Windows Defender Application Control (WDAC)

WDAC allows you to configure HoloLens to block the launch of apps. It is different from the Kiosk mode, where the UI hides the apps but they can still be launched. With WDAC, you can see the apps tile but they cannot be launched. For more information, see Windows Defender Application Control (WDAC).

Limitations

Using shared Microsoft Entra account has the following limitations (including but not limited to):

1. Identity – Users cannot use IRIS to sign in on the HoloLens 2 device and are unable to access their work account related content in Microsoft 365.
2. Caller ID / Contacts – Accessing a user’s personal contacts list / most recently called contacts is not possible, and caller ID will show the shared account name rather than the user’s name.
3. User-Based Workflows – It is not possible to use the advanced integrations with field service, as the user being “assigned” work items, is not the user signed into Remote Assist.
4. PIN Sharing – As IRIS sign-in is not possible, Windows Hello PIN number must be shared between the users.

Issues

Using shared Microsoft Entra account poses the following issues to be addressed (including but not limited to):

1. Lack of accountability – With a shared account, there is no way to prove who has used the device, and what was done with the device.
2. Lack of auditing – Audit records will be incomplete, and in the event of an incident, it could be impossible to identify the user.
3. Lacks individual tracking / analytics.
4. Permissions – Advanced permissions cannot be done on a shared account basis.
5. MFA ownership – multifactor authentication (MFA) should be owned by a central authority for shared accounts.
6. PIN reset – When PIN needs to be reset and knowledge as to who owns the MFA on the devices is challenging.

Considerations

You must review and make changes to the following Microsoft Entra settings (including but not limited to) when you want to use shared Microsoft Entra user accounts.

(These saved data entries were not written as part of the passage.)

(** C10, as the code has it.  A call of [getHash] that computes, and a
    call of [getProductionStyles] that is not answered from its cache,
    overwrite [PROJECT_PATH] with a truthy [options.PROJECT_PATH]; a call
    of any export without a truthy [options.PROJECT_PATH] leaves
    [PROJECT_PATH] as it is; and such a call of [getHash] or
    [getProductionStyles], when it computes, resolves its file against
    the [PROJECT_PATH] it finds in the state. *)
Theorem PROJECT_PATH_overwritten_when_computed W s :
  (forall args,
     getHash_computes W s args ->
     truthy (option_of (arg 2 args) "PROJECT_PATH") = true ->
     PROJECT_PATH (snd (getHash W args s))
     = option_of (arg 2 args) "PROJECT_PATH")
  /\ (forall args,
        getProductionStyles_computes s args ->
        truthy (option_of (arg 1 args) "PROJECT_PATH") = true ->
        PROJECT_PATH (snd (getProductionStyles W args s))
        = option_of (arg 1 args) "PROJECT_PATH")
  /\ (forall f args,
        truthy (option_of (options_of f args) "PROJECT_PATH") = false ->
        PROJECT_PATH (snd (run W f args s)) = PROJECT_PATH s)
  /\ (forall args project,
        getHash_computes W s args ->
        arg 2 args <> VNull ->
        truthy (option_of (arg 2 args) "PROJECT_PATH") = false ->
        PROJECT_PATH s = VStr project ->
        fst (getHash W args s) =
          match require W (assetsMetaPath W project) with
          | None =>
              Throw (Error ("Error loading assets meta file at: "
                            ++ assetsMetaPath W project))
          | Some assetsMeta =>
              hash_of_manifest assetsMeta (arg 0 args) (arg 1 args)
                (assetsMetaPath W project)
          end)
  /\ (forall args project styleRelPath,
        getProductionStyles_computes s args ->
        arg 1 args <> VNull ->
        truthy (option_of (arg 1 args) "PROJECT_PATH") = false ->
        PROJECT_PATH s = VStr project ->
        fst (getResourcePath W
               [VStr "style"; arg 0 args; default_obj (arg 1 args)] s)
          = Return (VStr styleRelPath) ->
        fst (getProductionStyles W args s) =
        style_at W (path_join W [project; styleRelPath])).
Proof.
  repeat split.
  - intros args. apply getHash_overwrites.
  - intros args. apply getProductionStyles_overwrites.
  - intros f args. apply run_keeps_PROJECT_PATH.
  - intros args project Hc Hn Hf Hp.
    apply getHash_loads_result. now apply getHash_resolves.
  - intros args project rel. apply getProductionStyles_resolves.
Qed.
(** X13: starting from the mounted component, the map is shown (instead of
    the loading screen) exactly when at least one position fix has been
    received. *)
Theorem map_shown_iff_position_fix (events : list Event) :
  showsLoadingScreen (run proj4 toLocaleTimeString events initialState) = false
  <-> exists l, In (PositionFix l) events.
Proof.
  assert (Hinv : forall evs,
             (location (run proj4 toLocaleTimeString evs initialState) <> None ->
              locLoader (run proj4 toLocaleTimeString evs initialState) = false) /\
             (location (run proj4 toLocaleTimeString evs initialState) <> None <->
              exists l, In (PositionFix l) evs)).
  { induction evs as [| e evs [IHl IHf]] using rev_ind.
    - cbn. split; [congruence |]. split; [congruence | intros [l []]].
    - rewrite run_snoc. set (st' := run proj4 toLocaleTimeString evs initialState) in *.
      pose proof (step_locLoader e st') as Hs.
      rewrite step_location.
      destruct e as [perm pw hw | l | h | ev |].
      2: { split; [intros _; exact Hs |].
           split; [intros _; exists l; apply in_or_app; right; now left
                  | discriminate]. }
      all: split;
        [ intros Hloc; destruct Hs as [Hs | Hs]; [exact Hs |];
          rewrite Hs; now apply IHl
        | rewrite IHf; split; intros [l Hin]; exists l;
          [ apply in_or_app; now left
          | apply in_app_or in Hin as [Hin | [Hin | []]];
            [exact Hin | discriminate Hin] ] ]. }
  destruct (Hinv events) as [Hl Hf].
  unfold showsLoadingScreen. rewrite orb_false_iff, <- Hf.
  split.
  - intros [_ Hloc]. destruct (location _); [discriminate | discriminate Hloc].
  - intros Hloc. split; [now apply Hl |].
    destruct (location _); [reflexivity | contradiction].
Qed.
(** [f"{v}"]: a string is inserted as it is, anything else through
    [str_of], Python's [str]. *)
Definition format_value (str_of : value -> string) (v : value) : string :=
  match v with
  | VStr s => s
  | _ => str_of v
  end.

(** The loop of lines 83-84, which numbers the titles from 1:
    [news_text += f"{idx+1}. {art['title']}\n"]. *)
Fixpoint headlines (str_of : value -> string) (idx : nat)
  (articles : list value) (news_text : string) : outcome string :=
  match articles with
  | [] => Done news_text
  | art :: rest =>
      match getitem art "title" with
      | Done t =>
          headlines str_of (S idx) rest
            (news_text +:+ Json.string_of_Z (Z.of_nat idx + 1) +:+ ". "
             +:+ format_value str_of t +:+ String Json.newline EmptyString)
      | Crash u => Crash u
      end
  end.

Definition prompt_head : string := "
    당신은 전문 금융 애널리스트입니다. 아래 수집된 뉴스 헤드라인들을 바탕으로
    '오늘의 금융 시장 일일 브리핑' 리포트를 작성해주세요.
    
    [요구사항]
    1. 전체적인 시장 분위기를 한 문단으로 요약하세요.
    2. 가장 중요한 이슈 3가지를 선정하여 심층 분석하세요.
    3. 투자자에게 주는 인사이트를 'Bull'과 'Bear' 관점에서 정리하세요.
    4. 출력 형식은 Markdown으로 가독성 있게 작성하세요.
    
    [뉴스 데이터]
    ".

Definition prompt_foot : string := "
    ".

Definition no_news : string := "분석할 뉴스가 없습니다.".

Definition analysis_failed : string := "⚠️ AI 분석 중 오류가 발생했습니다: ".

(** [analyze_with_gemini(articles)], lines 77-106, with the prompts sent
    to the model besides the result.  [generate prompt] is
    [model.generate_content(prompt).text] and [message_of e] is [str(e)]. *)
Definition analyze_with_gemini (str_of : value -> string)
  (generate : string -> result string) (message_of : exn -> string)
  (articles : list value) : outcome string * list string :=
  match articles with
  | [] => (Done no_news, [])
  | _ =>
      match headlines str_of 0 articles EmptyString with
      | Crash u => (Crash u, [])
      | Done news_text =>
          let prompt := prompt_head +:+ news_text +:+ prompt_foot in
          match generate prompt with
          | Ret text => (Done text, [prompt])
          | Raise e => (Done (analysis_failed +:+ message_of e), [prompt])
          end
      end
  end.

(** *** Vocabulary of the collector's statements *)

(** The entry carries the two fields the collector reads unguarded. *)
Definition complete (e : entry) : bool :=
  match title e, link e with
  | Some _, Some _ => true
  | _, _ => false
  end.

(** The entries the collector reads at [url]: those of the feed, when it
    loaded and the parser did not flag it. *)
Definition entries_read (parse : string -> result feed) (url : string)
  : list entry :=
  match parse url with
  | Ret f => if bozo f then [] else entries f
  | Raise _ => []
  end.

(** The entries read at [url] are complete. *)
Definition clean (parse : string -> result feed) (url : string) : Prop :=
  Forall (fun e => complete e = true) (entries_read parse url).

When enabling and disabling the following Microsoft Entra settings, extreme care should be taken to make sure that changing theses settings does not cause any issues for existing and new user accounts.

1. Review Administrator Portal access setting in Users | User Settings blade.
2. Review App Registrations setting in Users | User Settings blade.
3. Review Linked account connections setting in Users | User Settings blade.
4. Review User features setting in Users | User features blade.
5. Review Self-service password reset setting in Password reset | Properties blade.
6. Review Join devices to Microsoft Entra setting in Devices | Device settings blade.
7. Review Enterprise State Roaming setting in Devices | Enterprise State Roaming blade.

Warning

Do NOT share, shared account passwords with end users. End users should always use Microsoft Entra account name and associated Windows Hello PIN or use auto login feature to login to HoloLens 2 devices in a shared environment.